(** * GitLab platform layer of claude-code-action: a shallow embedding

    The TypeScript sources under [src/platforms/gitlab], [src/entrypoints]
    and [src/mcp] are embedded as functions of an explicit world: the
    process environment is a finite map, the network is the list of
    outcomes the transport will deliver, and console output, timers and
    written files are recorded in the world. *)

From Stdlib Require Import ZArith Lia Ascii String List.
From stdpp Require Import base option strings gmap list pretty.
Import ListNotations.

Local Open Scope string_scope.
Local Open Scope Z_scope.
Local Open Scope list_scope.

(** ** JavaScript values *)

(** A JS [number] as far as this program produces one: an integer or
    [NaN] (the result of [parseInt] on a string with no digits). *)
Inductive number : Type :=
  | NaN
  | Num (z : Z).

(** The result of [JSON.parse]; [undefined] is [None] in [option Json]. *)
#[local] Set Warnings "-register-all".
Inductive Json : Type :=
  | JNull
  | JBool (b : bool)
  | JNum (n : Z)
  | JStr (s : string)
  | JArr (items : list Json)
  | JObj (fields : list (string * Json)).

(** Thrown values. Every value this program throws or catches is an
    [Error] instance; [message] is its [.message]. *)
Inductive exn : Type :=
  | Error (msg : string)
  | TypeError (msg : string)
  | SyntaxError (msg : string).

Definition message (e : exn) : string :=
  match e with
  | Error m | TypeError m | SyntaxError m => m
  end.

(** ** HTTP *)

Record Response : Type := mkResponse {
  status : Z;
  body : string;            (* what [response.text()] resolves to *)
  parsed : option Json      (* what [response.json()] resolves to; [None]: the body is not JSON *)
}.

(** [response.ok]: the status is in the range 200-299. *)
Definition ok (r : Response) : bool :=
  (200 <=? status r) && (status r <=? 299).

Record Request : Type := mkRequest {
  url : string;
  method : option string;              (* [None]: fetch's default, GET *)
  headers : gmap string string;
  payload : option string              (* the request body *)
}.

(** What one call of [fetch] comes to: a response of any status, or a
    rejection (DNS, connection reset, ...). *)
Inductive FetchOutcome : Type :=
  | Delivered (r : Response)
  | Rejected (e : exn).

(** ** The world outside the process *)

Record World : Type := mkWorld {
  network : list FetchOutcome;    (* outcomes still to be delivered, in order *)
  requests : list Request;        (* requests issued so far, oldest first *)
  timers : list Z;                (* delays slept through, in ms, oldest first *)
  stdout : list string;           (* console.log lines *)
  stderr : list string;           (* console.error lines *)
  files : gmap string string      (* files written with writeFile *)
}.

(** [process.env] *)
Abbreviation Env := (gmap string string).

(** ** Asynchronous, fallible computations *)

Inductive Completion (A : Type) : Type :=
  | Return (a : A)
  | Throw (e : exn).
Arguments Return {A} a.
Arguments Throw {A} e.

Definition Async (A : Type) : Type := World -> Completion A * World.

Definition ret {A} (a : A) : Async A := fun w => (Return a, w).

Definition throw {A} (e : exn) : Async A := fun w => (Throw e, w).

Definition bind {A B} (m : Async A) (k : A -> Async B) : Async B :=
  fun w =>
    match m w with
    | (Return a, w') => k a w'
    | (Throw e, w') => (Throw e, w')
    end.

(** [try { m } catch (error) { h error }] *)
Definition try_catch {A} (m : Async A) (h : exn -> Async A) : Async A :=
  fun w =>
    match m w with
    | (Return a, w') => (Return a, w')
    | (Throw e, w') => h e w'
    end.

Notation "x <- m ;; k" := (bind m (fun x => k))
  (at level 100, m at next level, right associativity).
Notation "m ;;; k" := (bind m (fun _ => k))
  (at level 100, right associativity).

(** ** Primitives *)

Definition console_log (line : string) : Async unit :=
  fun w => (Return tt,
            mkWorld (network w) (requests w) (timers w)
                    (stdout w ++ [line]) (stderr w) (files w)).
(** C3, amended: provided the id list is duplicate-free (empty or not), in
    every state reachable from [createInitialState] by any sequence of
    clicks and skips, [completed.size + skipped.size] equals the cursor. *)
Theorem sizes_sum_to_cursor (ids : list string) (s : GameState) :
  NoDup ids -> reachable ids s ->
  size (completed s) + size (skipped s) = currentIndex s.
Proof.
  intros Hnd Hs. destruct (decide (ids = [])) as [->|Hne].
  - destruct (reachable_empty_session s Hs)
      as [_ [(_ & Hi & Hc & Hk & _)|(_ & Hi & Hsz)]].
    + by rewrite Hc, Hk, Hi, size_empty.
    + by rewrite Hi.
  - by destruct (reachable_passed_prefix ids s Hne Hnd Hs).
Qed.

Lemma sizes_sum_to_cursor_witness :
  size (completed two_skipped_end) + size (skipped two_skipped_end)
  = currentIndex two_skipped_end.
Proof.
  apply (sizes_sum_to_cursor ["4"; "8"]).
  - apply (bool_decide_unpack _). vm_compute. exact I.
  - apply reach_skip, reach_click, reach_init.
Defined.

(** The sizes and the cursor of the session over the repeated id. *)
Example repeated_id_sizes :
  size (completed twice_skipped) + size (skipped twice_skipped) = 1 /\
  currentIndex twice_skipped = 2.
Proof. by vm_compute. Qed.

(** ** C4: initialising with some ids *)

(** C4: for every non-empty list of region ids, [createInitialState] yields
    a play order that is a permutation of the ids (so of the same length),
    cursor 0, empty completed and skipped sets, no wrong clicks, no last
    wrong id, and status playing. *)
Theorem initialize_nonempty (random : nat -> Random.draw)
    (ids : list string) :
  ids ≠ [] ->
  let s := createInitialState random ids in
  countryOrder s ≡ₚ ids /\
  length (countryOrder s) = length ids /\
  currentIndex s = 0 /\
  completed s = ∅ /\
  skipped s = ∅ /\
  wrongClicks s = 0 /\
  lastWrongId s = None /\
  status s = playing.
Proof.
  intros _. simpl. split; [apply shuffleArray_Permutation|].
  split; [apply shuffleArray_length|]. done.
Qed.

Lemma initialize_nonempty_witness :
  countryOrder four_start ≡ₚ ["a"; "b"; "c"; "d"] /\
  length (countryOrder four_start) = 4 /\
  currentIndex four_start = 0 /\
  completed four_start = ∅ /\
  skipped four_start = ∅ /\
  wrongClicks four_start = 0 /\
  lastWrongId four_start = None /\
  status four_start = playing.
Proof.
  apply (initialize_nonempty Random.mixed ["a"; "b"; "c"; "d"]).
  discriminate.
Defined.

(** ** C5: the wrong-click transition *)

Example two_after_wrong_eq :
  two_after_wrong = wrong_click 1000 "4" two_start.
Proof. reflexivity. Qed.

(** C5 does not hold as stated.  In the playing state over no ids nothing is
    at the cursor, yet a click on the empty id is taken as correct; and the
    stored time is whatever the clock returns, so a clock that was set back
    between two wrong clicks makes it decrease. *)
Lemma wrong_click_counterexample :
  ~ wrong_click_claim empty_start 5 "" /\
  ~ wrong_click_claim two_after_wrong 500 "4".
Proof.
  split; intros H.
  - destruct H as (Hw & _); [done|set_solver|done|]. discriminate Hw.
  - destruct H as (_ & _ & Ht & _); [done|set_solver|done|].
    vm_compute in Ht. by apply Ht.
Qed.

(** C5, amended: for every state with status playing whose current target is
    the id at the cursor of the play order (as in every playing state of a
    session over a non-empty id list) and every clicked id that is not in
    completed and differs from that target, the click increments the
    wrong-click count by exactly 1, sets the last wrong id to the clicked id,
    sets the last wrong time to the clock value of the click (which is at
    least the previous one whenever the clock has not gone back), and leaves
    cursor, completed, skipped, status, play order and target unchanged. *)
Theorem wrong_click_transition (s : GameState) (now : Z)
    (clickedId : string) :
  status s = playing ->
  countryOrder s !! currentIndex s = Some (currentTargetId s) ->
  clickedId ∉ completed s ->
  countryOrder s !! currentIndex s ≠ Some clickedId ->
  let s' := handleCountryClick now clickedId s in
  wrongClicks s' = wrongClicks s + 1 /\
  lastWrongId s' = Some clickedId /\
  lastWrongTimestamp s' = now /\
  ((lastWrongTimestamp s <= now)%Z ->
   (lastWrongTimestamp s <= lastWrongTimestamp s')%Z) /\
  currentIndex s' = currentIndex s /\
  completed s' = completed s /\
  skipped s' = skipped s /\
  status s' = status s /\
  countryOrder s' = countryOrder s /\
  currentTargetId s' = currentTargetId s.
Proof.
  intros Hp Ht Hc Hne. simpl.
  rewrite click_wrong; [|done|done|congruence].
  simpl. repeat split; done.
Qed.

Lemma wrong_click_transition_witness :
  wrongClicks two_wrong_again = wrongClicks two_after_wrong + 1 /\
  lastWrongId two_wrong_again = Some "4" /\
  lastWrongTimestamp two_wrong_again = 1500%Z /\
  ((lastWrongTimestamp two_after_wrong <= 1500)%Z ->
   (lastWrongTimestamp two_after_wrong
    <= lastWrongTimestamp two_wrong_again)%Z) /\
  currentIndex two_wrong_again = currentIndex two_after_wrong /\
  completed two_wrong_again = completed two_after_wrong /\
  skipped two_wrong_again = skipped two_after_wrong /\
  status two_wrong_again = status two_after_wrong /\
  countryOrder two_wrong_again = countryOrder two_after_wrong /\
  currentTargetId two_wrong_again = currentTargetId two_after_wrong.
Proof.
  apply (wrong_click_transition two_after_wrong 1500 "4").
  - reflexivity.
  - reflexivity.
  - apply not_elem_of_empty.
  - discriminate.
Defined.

────────────────────

Your task is to restate, word for word, each line from the one that includes "status two_wrong_again = status" to the end of the records, with both ends included and nothing else.

TASK RESPONSE →
  status two_wrong_again = status two_after_wrong /\
  countryOrder two_wrong_again = countryOrder two_after_wrong /\
  currentTargetId two_wrong_again = currentTargetId two_after_wrong.
Proof.
  apply (wrong_click_transition two_after_wrong 1500 "4").
  - reflexivity.
  - reflexivity.
  - apply not_elem_of_empty.
  - discriminate.
Defined.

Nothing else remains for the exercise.